Application of HAC Justified Even If Victim Alive for Few Seconds
In Francis v. State, 808 So. 2d 110, 134-35 (Fla. 2002), the Court noted that it has upheld the application of heinous atrocious and cruel (HAC) even when the "medical examiner determined that the victim was conscious for merely seconds." Id. at 135.
In Rolling v. State, 695 So. 2d 278, 296 (Fla. 1997), the Court upheld the application of the HAC aggravating circumstance even when the medical examiner testified that the "victim would have remained alive for a period of thirty to sixty seconds." Rolling, 695 So. 2d at 296.
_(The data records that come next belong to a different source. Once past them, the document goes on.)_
Lemma removeLockFiles_settled (dir : Path) (w : World) :
  (∀ p, p ∈ map (Join dir) lockFiles → settled (fs w) p) →
  fs (removeLockFiles dir w) = fs w.
Proof.
  intros H. unfold removeLockFiles. simpl.
  assert (H1 : fs (removeLockFile (Join dir "SingletonLock") w) = fs w).
  { apply removeLockFile_settled, H. unfold lockFiles. simpl. apply elem_of_cons. by left. }
  assert (H2 : fs (removeLockFile (Join dir "SingletonSocket")
                     (removeLockFile (Join dir "SingletonLock") w)) = fs w).
  { etrans; [|exact H1]. apply removeLockFile_settled. rewrite H1. apply H.
    unfold lockFiles. simpl. apply elem_of_cons; right. apply elem_of_cons. by left. }
  etrans; [|exact H2]. apply removeLockFile_settled. rewrite H2. apply H.
  unfold lockFiles. simpl. do 2 (apply elem_of_cons; right). apply elem_of_cons. by left.
Qed.

(** Removing lock artifacts does not take a directory away. *)
Lemma walk_shrink_dir (S : list Path) (m m' : gmap Path Node) (rest cur : Path) (b : bool) :
  shrink S m m' → walk m cur rest = inr (Dir b) → walk m' cur rest = inr (Dir b).
Proof.
  intros Hs. revert cur. induction rest as [|c rest IH]; intros cur Hw; [done|].
  cbn [walk] in *.
  destruct (m !! (cur ++ [c])%list) as [x|] eqn:Hx; [|done].
  assert (Hd : ∃ b', x = Dir b').
  { destruct rest; [simplify_eq; by eexists|]. destruct x; try done. by eexists. }
  destruct Hd as [b' ->].
  destruct (Hs (cur ++ [c])%list) as [E|(_ & _ & n & Hn & Hk)].
  - rewrite E, Hx. destruct rest; [done|]. by apply IH.
  - rewrite Hx in Hn. by simplify_eq.
Qed.

Lemma root_paths (dir : Path) (p : Path) :
  p ∈ map (Join dir) lockFiles → p ∈ lockPaths dir.
Proof. intros H. apply elem_of_app. by left. Qed.

Lemma default_paths (dir : Path) (p : Path) :
  p ∈ map (Join (Join dir "Default")) lockFiles → p ∈ lockPaths dir.
Proof. intros H. apply elem_of_app. by right. Qed.

(** Of a profile path that is not itself a directory in the map,
    reclamation removes nothing. *)
Lemma stale_run_without_dir (dir : Path) (w : World) :
  (∀ b, Lstat (fs w) dir ≠ inr (Dir b)) →
  fs (match Stat (fs (removeLockFiles dir w)) (Join dir "Default") with
      | inr _ => removeLockFiles (Join dir "Default") (removeLockFiles dir w)
      | inl _ => removeLockFiles dir w
      end) = fs w.
Proof.
  intros Hd.
  assert (H3 : fs (removeLockFiles dir w) = fs w).
  { apply removeLockFiles_settled. intros p Hp. apply no_artifact_settled.
    eapply below_missing_dir; [done|by apply root_paths]. }
  destruct (Stat _ _); [done|]. etrans; [|exact H3].
  apply removeLockFiles_settled. intros p Hp. apply no_artifact_settled.
  rewrite H3. eapply below_missing_dir; [done|by apply default_paths].
Qed.

(** The file system a stale run leaves, seen from the one it found. *)
Lemma stale_run_shrink (dir : Path) (w : World) :
  shrink (lockPaths dir) (fs w)
    (fs (match Stat (fs (removeLockFiles dir w)) (Join dir "Default") with
         | inr _ => removeLockFiles (Join dir "Default") (removeLockFiles dir w)
         | inl _ => removeLockFiles dir w
         end)).
Proof.
  assert (S1 : shrink (lockPaths dir) (fs w) (fs (removeLockFiles dir w))).
  { eapply shrink_mono; [|apply removeLockFiles_shrink]. intros x. apply root_paths. }
  destruct (Stat _ _); [done|].
  eapply shrink_trans; [exact S1|].
  eapply shrink_mono; [|apply removeLockFiles_shrink]. intros x. apply default_paths.
Qed.

(** The profile directory as [os.MkdirAll] left it is there after the
    removals. *)
Lemma cleanup_keeps_dir (dir : Path) (w : World) (m1 : gmap Path Node) :
  MkdirAll (fs w) dir = inr m1 →
  ∃ b, Stat (fs (cleanupChromeLocks dir w)) dir = inr (Dir b).
Proof.
  intros HM. destruct (MkdirAll_Stat _ _ _ HM) as [b Hb].
  unfold cleanupChromeLocks. rewrite HM.
  destruct (isStaleProfile_world dir (set_fs w m1)) as [Hfs _].
  destruct (isStaleProfile dir (set_fs w m1)) as [stale w2]. cbn [snd fs set_fs] in Hfs.
  destruct stale; cbn [negb]; [|exists b; cbn [fs logf]; by rewrite Hfs].
  destruct (Lstat m1 dir) as [e|n] eqn:HL.
  { apply Stat_Lstat_err in HL. congruence. }
  destruct n as [fp fd|b'|t| |].
  2: { exists b'. apply Stat_dir.
       eapply walk_shrink_dir; [apply stale_run_shrink|]. by rewrite Hfs. }
  all: exists b; rewrite stale_run_without_dir; [by rewrite Hfs|];
       intros b'; rewrite Hfs; congruence.
Qed.

(** X15.  After [cleanupChromeLocks] the profile directory is there, as
    a directory, unless [os.MkdirAll] failed; in that case the failure
    is logged as a warning and nothing else is done. *)
Theorem cleanup_ensures_directory (dir : Path) (w : World) :
  (∃ b, Stat (fs (cleanupChromeLocks dir w)) dir = inr (Dir b)) ∨
  (∃ e, MkdirAll (fs w) dir = inl e ∧
        fs (cleanupChromeLocks dir w) = fs w ∧
        logs (cleanupChromeLocks dir w) = (logs w ++ [mkdir_failed e])%list).
Proof.
  destruct (MkdirAll (fs w) dir) as [e|m1] eqn:HM.
  - right. exists e. split; [done|]. unfold cleanupChromeLocks. by rewrite HM.
  - left. by eapply cleanup_keeps_dir.
Qed.

(** The verdict depends on the file system, the host name and [GOOS],
    and on nothing else. *)
Lemma verdict_same (dir : Path) (w1 w2 : World) :
  fs w1 = fs w2 → hostname w1 = hostname w2 → GOOS w1 = GOOS w2 →
  (isStaleProfile dir w1).1 = (isStaleProfile dir w2).1.
Proof.
  intros Hfs HH HG. unfold isStaleProfile, isProcessAlive. rewrite Hfs, HH, HG.
  destruct (ReadFile _ _) as [e|content]; [by destruct (IsNotExist e)|].
  destruct (String.eqb content EmptyString); [done|].
  destruct (parseCookie content) as [host pid].
  destruct (hostname w2) as [e|cur]; [done|].
  destruct (negb _ && negb _); [done|].
  destruct (0 <? pid); [|done].
  destruct (String.eqb (GOOS w2) "windows"); [done|].
  by destruct (Stat (fs w2) (procPath pid)).
Qed.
Additionally, in Peavy the Court determined that the application of HAC was not improper when the medical examiner testified the victim would have lost consciousness within seconds. See 442 So. 2d at 202-03. Based on the evidence presented and detailed in the trial court's sentencing order, we conclude that there was competent, substantial evidence supporting the trial court's finding that HAC applied to the murder of Martin.
Moreover, the trial court here applied the correct rule of law when it read the standard jury instruction on the HAC aggravator. See Cave v. State, 727 So. 2d 227, 229 (Fla. 1998) (finding that trial court applied the correct rule of law in a felony murder case where it gave the standard jury instruction on HAC).